TRY IT:
Count the lines below with the string "fuel" in them. Only the number should be given.

Collected data:
Lemma cmp_loop_ok ver1 ver2 fuel : forall q1 c1 r1 t1 u1 q2 c2 r2 t2 u2,
  side ver1 q1 c1 r1 t1 u1 -> side ver2 q2 c2 r2 t2 u2 -> (length r1 + length r2 <= fuel)%nat ->
  cmp_loop fuel ver1 ver2 {| p1 := q1; p2 := q2; pT1 := u1; pT2 := u2; cTmp1 := t1; cTmp2 := t2 |} =
    Ret (first_diff (dec_value <$> comps c1 r1) (dec_value <$> comps c2 r2)).
Proof.
  induction fuel as [|fuel IH]; intros q1 c1 r1 t1 u1 q2 c2 r2 t2 u2 S1 S2 Hf;
    destruct (side_get _ _ _ _ _ _ S1) as (x1 & E1 & N1); destruct (side_get _ _ _ _ _ _ S2) as (x2 & E2 & N2);
    destruct (side_bounds _ _ _ _ _ _ S1) as (_ & D1 & B1); destruct (side_bounds _ _ _ _ _ _ S2) as (_ & D2 & B2);
    cbn [cmp_loop p1 p2 pT1 pT2 cTmp1 cTmp2]; rewrite E1, bind_ret_l, E2, bind_ret_l, (next_zero _ _ N1), (next_zero _ _ N2);
    (destruct (decide (r1 = [] /\ r2 = [])) as [[-> ->]|Hn]; [by apply (cmp_finish ver1 ver2 q1 q2)|]).
  { destruct r1, r2; cbn in Hf; try lia. by destruct Hn. }
  assert (Eb : negb (bool_decide (r1 = [])) || negb (bool_decide (r2 = [])) = true).
  { destruct (decide (r1 = [])), (decide (r2 = [])); rewrite ?bool_decide_true, ?bool_decide_false by done; tauto || done. }
  rewrite Eb. unfold cmp_round. cbn [p1 p2 pT1 pT2 cTmp1 cTmp2].
  destruct (isdigit x1) eqn:I1, (isdigit x2) eqn:I2.
  - destruct N1 as [|?|d1 r1 _]; [discriminate I1..|]. destruct N2 as [|?|d2 r2 _]; [discriminate I2..|].
    destruct (side_digit _ _ _ _ _ _ _ S1 I1) as (t1' & -> & S1'). destruct (side_digit _ _ _ _ _ _ _ S2 I2) as (t2' & -> & S2').
    rewrite !bind_ret_l, !digit_nonzero by done. cbn [andb]. rewrite bind_ret_l, !comps_digit by done.
    apply IH; [done..|]. cbn [length] in Hf. lia.
  - destruct N1 as [|?|d1 r1 _]; [discriminate I1..|].
    destruct (side_digit _ _ _ _ _ _ _ S1 I1) as (t1' & -> & S1').
    destruct (side_stop _ _ _ _ _ _ _ S2 N2 I2) as (t2' & rest2 & -> & _ & S2' & _).
    rewrite !bind_ret_l, digit_nonzero by done. cbn [andb]. rewrite bind_ret_l, comps_digit by done.
    apply IH; [done..|]. cbn [length] in Hf. lia.
  - destruct N2 as [|?|d2 r2 _]; [discriminate I2..|].
    destruct (side_digit _ _ _ _ _ _ _ S2 I2) as (t2' & -> & S2').
    destruct (side_stop _ _ _ _ _ _ _ S1 N1 I1) as (t1' & rest1 & -> & _ & S1' & _).
    rewrite !bind_ret_l, (digit_nonzero d2) by done. cbn [andb Z.eqb]. rewrite bind_ret_l, comps_digit by done.
    apply IH; [done..|]. cbn [length] in Hf. lia.
  - destruct (side_stop _ _ _ _ _ _ _ S1 N1 I1) as (t1' & rest1 & -> & Et1 & _ & q1' & r1' & T1 & W1 & S1' & R1 & V1 & X1).
    destruct (side_stop _ _ _ _ _ _ _ S2 N2 I2) as (t2' & rest2 & -> & Et2 & _ & q2' & r2' & T2 & W2 & S2' & R2 & V2 & X2).
    rewrite !bind_ret_l. cbn [andb Z.eqb]. rewrite V1, V2, Et1, Et2. rewrite compare_tmp_ok, bind_ret_l by done.
    rewrite <- Et1, <- Et2. cbn [first_diff].
    destruct (dec_value c1 - dec_value c2 =? 0); cbn [negb]; [|done].
    rewrite W1, bind_ret_l, W2, bind_ret_l, bind_ret_l. rewrite (first_diff_tails _ _ _ _ X1 X2). apply IH; [done..|].
    rewrite R1, R2. destruct r1, r2; cbn [length tail] in *; lia || by destruct Hn.
Qed.

(** C29: versions of numbers separated by dots are compared by their numbers,
    from the left, a missing number counting zero: the result is the first
    difference.  The buffers, whatever they hold before, are large enough for
    components below 256 digits, and the loop ends. *)
Theorem cmp_version_order j1 j2 v1 v2 : version v1 -> version v2 -> length j1 = 256%nat -> length j2 = 256%nat ->
  CmpVersion j1 j2 (v1 ++ [0]) (v2 ++ [0]) = Ret (first_diff (numbers v1) (numbers v2)).
Proof.
  intros [H1 H2] [H3 H4] L1 L2. unfold CmpVersion.
  assert (Hc : forall r, comps [] r = components r).
  { intros r. unfold comps. pose proof (components_nonnil r). by destruct (components r). }
  rewrite (cmp_loop_ok (v1 ++ [0]) (v2 ++ [0]) _ 0 [] v1 j1 0 0 [] v2 j2 0).
  - unfold numbers. by rewrite !Hc.
  - split; [by exists []|split; [constructor|]; by rewrite Hc|done].
  - split; [by exists []|split; [constructor|]; by rewrite Hc|done].
  - rewrite !length_app. lia.
Qed.

Lemma cmp_version_order_witness :
  CmpVersion (replicate 256 7) (replicate 256 7) (codes "1.10" ++ [0]) (codes "1.9.3" ++ [0]) = Ret 1.
Proof.
  apply (cmp_version_order (replicate 256 7) (replicate 256 7) (codes "1.10") (codes "1.9.3"));
    [split; eval_decide|split; eval_decide|done|done].
Defined.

ANSWER FOR THIS EXERCISE:
4